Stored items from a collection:
=====

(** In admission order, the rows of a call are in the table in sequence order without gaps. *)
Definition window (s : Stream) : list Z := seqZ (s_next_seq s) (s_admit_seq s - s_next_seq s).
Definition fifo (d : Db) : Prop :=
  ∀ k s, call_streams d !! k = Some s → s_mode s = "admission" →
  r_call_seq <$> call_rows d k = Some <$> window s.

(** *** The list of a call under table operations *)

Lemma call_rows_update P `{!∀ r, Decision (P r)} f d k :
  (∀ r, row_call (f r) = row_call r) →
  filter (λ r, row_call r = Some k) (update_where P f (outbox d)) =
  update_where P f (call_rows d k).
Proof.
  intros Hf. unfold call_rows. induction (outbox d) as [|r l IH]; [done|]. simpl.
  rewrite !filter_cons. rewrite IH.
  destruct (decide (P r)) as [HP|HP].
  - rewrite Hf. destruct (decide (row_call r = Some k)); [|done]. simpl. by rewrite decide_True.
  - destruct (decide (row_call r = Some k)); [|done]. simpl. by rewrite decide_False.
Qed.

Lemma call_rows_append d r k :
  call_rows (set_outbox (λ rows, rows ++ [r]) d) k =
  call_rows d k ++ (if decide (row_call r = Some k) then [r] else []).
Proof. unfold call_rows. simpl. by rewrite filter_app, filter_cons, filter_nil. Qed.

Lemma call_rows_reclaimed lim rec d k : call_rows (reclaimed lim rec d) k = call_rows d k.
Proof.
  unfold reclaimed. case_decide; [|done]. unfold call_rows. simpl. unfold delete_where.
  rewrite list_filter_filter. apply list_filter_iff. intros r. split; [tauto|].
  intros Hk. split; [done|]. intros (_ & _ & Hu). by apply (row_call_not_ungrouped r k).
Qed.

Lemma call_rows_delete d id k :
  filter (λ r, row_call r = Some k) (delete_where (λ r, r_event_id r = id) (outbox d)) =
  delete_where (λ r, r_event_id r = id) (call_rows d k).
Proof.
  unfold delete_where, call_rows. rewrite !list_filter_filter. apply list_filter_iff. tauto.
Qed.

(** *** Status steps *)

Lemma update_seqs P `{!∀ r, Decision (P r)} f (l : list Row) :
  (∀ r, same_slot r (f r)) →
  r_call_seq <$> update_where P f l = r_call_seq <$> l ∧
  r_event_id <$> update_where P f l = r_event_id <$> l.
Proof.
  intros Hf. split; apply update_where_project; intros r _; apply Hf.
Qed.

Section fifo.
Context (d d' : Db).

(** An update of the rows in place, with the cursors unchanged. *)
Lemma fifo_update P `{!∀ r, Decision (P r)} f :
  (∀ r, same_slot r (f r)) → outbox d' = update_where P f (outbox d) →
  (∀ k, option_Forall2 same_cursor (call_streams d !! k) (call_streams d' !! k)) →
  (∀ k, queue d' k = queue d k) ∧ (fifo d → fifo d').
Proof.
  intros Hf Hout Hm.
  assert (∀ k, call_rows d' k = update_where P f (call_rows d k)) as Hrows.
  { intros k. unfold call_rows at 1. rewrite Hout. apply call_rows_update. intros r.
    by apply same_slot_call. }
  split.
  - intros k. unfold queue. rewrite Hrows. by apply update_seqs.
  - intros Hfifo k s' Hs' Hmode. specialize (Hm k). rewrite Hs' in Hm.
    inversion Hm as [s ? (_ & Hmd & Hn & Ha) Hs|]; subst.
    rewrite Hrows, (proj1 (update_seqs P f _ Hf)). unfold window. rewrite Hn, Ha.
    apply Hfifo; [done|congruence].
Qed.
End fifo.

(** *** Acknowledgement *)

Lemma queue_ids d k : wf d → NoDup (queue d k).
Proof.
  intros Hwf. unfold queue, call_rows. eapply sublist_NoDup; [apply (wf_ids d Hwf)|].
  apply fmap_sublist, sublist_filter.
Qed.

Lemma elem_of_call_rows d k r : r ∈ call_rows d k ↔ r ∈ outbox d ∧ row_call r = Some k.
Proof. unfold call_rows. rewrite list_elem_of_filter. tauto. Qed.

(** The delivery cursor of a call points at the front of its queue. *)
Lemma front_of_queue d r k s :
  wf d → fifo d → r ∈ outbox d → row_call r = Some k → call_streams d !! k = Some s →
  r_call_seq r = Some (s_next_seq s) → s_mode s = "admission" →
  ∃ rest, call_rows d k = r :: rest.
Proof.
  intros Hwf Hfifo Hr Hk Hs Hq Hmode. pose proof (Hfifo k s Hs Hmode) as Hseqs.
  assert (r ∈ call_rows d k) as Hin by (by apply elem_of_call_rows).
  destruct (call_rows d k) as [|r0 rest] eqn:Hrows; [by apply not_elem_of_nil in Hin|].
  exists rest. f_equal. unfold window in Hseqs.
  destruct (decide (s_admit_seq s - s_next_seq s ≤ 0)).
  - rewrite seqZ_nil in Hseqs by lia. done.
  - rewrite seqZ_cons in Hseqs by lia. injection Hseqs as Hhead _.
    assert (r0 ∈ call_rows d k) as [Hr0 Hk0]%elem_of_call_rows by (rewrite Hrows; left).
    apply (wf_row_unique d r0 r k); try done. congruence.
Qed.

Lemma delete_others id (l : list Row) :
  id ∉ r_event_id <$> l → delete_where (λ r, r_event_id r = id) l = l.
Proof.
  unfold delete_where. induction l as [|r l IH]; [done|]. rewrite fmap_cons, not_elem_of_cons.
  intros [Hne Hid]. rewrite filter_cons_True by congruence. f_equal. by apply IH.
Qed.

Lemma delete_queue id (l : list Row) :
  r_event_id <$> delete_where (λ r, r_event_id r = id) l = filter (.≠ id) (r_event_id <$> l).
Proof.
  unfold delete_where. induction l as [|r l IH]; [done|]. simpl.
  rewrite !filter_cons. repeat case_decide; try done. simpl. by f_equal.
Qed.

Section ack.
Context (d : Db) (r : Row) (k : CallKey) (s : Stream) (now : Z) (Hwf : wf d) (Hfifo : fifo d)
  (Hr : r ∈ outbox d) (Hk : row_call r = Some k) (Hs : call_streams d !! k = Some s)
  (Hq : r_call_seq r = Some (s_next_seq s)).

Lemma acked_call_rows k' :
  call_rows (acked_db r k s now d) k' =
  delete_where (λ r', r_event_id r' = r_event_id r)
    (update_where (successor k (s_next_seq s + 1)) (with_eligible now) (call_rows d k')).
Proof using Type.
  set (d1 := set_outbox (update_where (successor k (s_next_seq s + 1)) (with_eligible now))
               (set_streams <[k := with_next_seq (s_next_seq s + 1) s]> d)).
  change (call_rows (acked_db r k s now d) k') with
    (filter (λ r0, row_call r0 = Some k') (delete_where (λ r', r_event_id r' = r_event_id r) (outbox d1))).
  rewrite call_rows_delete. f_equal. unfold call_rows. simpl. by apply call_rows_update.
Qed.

=====

## PROBLEM:
Return word for word the line with "(set_streams <[k := with_next_seq" and every line after it through the end of the records above.

## OUTPUT OF THE EXERCISE:
               (set_streams <[k := with_next_seq (s_next_seq s + 1) s]> d)).
  change (call_rows (acked_db r k s now d) k') with
    (filter (λ r0, row_call r0 = Some k') (delete_where (λ r', r_event_id r' = r_event_id r) (outbox d1))).
  rewrite call_rows_delete. f_equal. unfold call_rows. simpl. by apply call_rows_update.
Qed.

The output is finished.